Brian W. Fairbanks A remake of 1965's "Mirage" updated for the late 60s by making LSD more important to the plot than amnesia (Gregory Peck's "problem" in the earlier film). "Jigsaw" was actually produced by Universal as a TV movie, but like their earlier remake of "The Killers," it was released theatrically instead (but only briefly--in Cleveland, Ohio, it was brought in as a supporting feature for United Artists's "Hang 'Em High" at the Hippodrome theater when the latter film was in its final weeks). Like "The Killers," it turned up on NBC shortly thereafter.

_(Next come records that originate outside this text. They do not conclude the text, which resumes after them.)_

(** * Route analysis and multi-city optimisation of the transport agent

    A shallow embedding of [src/agent/tools.py]: the duration parser
    [parse_iso_duration_to_minutes], the single-route analyser
    [analyze_best_routes] and the multi-city optimiser
    [optimize_multi_city_route], followed by the properties of the
    specification that concern them.

    Modelling conventions.
    - A Python [str] is a [string]; the durations handled are ASCII text,
      so the digits matched by the pattern's [\d] are ['0'..'9'].
    - A Python [int] is a [Z] (unbounded).  The values that flow through
      the duration arithmetic are ints, the float [inf] returned for an
      unparseable duration, and what Python computes from them; they are
      the type [num] below.
    - A JSON price is the rational number it denotes ([Q]).  Python
      compares ints and finite floats exactly; the price difference and
      its two-decimal rendering are taken over the rationals, which is
      what Python computes for the integer prices of the scenarios.
    - A [try]/[except Exception] block is the exception monad [exc]: the
      body either returns or raises, and the handler turns a raise into
      the structured error it reports.
    - The identity [id(opt)] of an element of a freshly decoded JSON list
      is its position in that list. *)

From Stdlib Require Import List String Ascii ZArith QArith Qround Lia Lqa Bool Arith
  Permutation DecimalString.
From Stdlib Require DecimalN.
Import ListNotations.

Local Open Scope string_scope.
Local Open Scope Z_scope.

(** ** Exceptions *)

Inductive pyexn : Type := ValueError | TypeError.

Inductive exc (A : Type) : Type :=
| Return (a : A)
| Raise (e : pyexn).
Arguments Return {A} a.
Arguments Raise {A} e.

Definition bind {A B : Type} (m : exc A) (k : A -> exc B) : exc B :=
  match m with
  | Return a => k a
  | Raise e => Raise e
  end.

Notation "x <- m ;; k" := (bind m (fun x => k))
  (at level 61, m at next level, right associativity).

(** ** Numbers of the duration arithmetic

    [Int z] is a Python int; [PosInf], [NegInf] and [NaN] are the floats
    that arise from [float('inf')]. *)

Inductive num : Type :=
| Int (z : Z)
| PosInf
| NegInf
| NaN.

(** [a < b] *)
Definition num_lt (a b : num) : bool :=
  match a, b with
  | Int x, Int y => x <? y
  | Int _, PosInf => true
  | NegInf, Int _ => true
  | NegInf, PosInf => true
  | _, _ => false
  end.

(** [a > b] *)
Definition num_gt (a b : num) : bool := num_lt b a.

(** [a != float('inf')] *)
Definition num_ne_inf (a : num) : bool :=
  match a with
  | PosInf => false
  | _ => true
  end.
(** X2. For a window of 1 and for every window of 3 or more, the rolling
    average of a non-empty input returns, with exactly as many rows as the
    input. This holds also for a window wider than the input: the padding
    is then longer than the input itself. *)
Theorem moving_average_wide_window (a : list V) (n : Z) :
  a ≠ [] → (n = 1 ∨ 3 ≤ n)%Z →
  ∃ out, moving_average a n = Return out ∧ length out = length a.
Proof. intros Ha Hn. apply moving_average_length; [done | lia | lia]. Qed.

End SmootherEdges.

Lemma moving_average_wide_window_witness :
  ∃ out, Smoother.moving_average (H := Toy.rows) [(1, 0, 0); (0, 1, 0)]%Z 5 = Return out
         ∧ length out = 2%nat.
Proof.
  apply (moving_average_wide_window (H := Toy.rows) [(1, 0, 0); (0, 1, 0)]%Z 5).
  - discriminate.
  - right. lia.
Defined.

Section ExactRows.
Import Smoother.
Context `{FloatRows V}.
Hypothesis cast_exact : ∀ x : V, to_float x = x.
Hypothesis vadd_assoc : ∀ x y z : V, vadd (vadd x y) z = vadd x (vadd y z).
Hypothesis vsub_vadd : ∀ x y : V, vsub (vadd x y) x = y.







End ExactRows.




(** ** More on the orchestrator *)

Section OrchestratorFacts.
Import Locator Skel Crop Annotate.
Context {P Aniso V A : Type}.
Context `{!FloatRows V, !AreaValue A, !Collaborators P Aniso V A}.
Implicit Types (opts : Options (Aniso := Aniso)) (st : Sampling (V := V) (A := A)).
Implicit Types (mapping : gmap coord nat) (binimg : Mask) (normals : list V).
Implicit Types (all_labels : Volume) (remapping : gmap Z Z).
Implicit Types (all_slices : list (option slices)) (skel : Skeleton P A).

If it isn't as good as "Mirage," it isn't bad at all, although like a lot of Universal product at the time, its attempts to recreate contemporary youth culture looks very dated (I refer you to the discoteque sequence in the same year's "Coogan's Bluff"). Bradford Dillman is good in the role originally played by Peck, and Harry Guardino is better in Walter Matthau's private eye role. Michael J. Pollard, still very prominent in the public eye at the time thanks to the endless re-issues of "Bonnie and Clyde," also turns up, and his presence was a key selling point in the advertising campaign.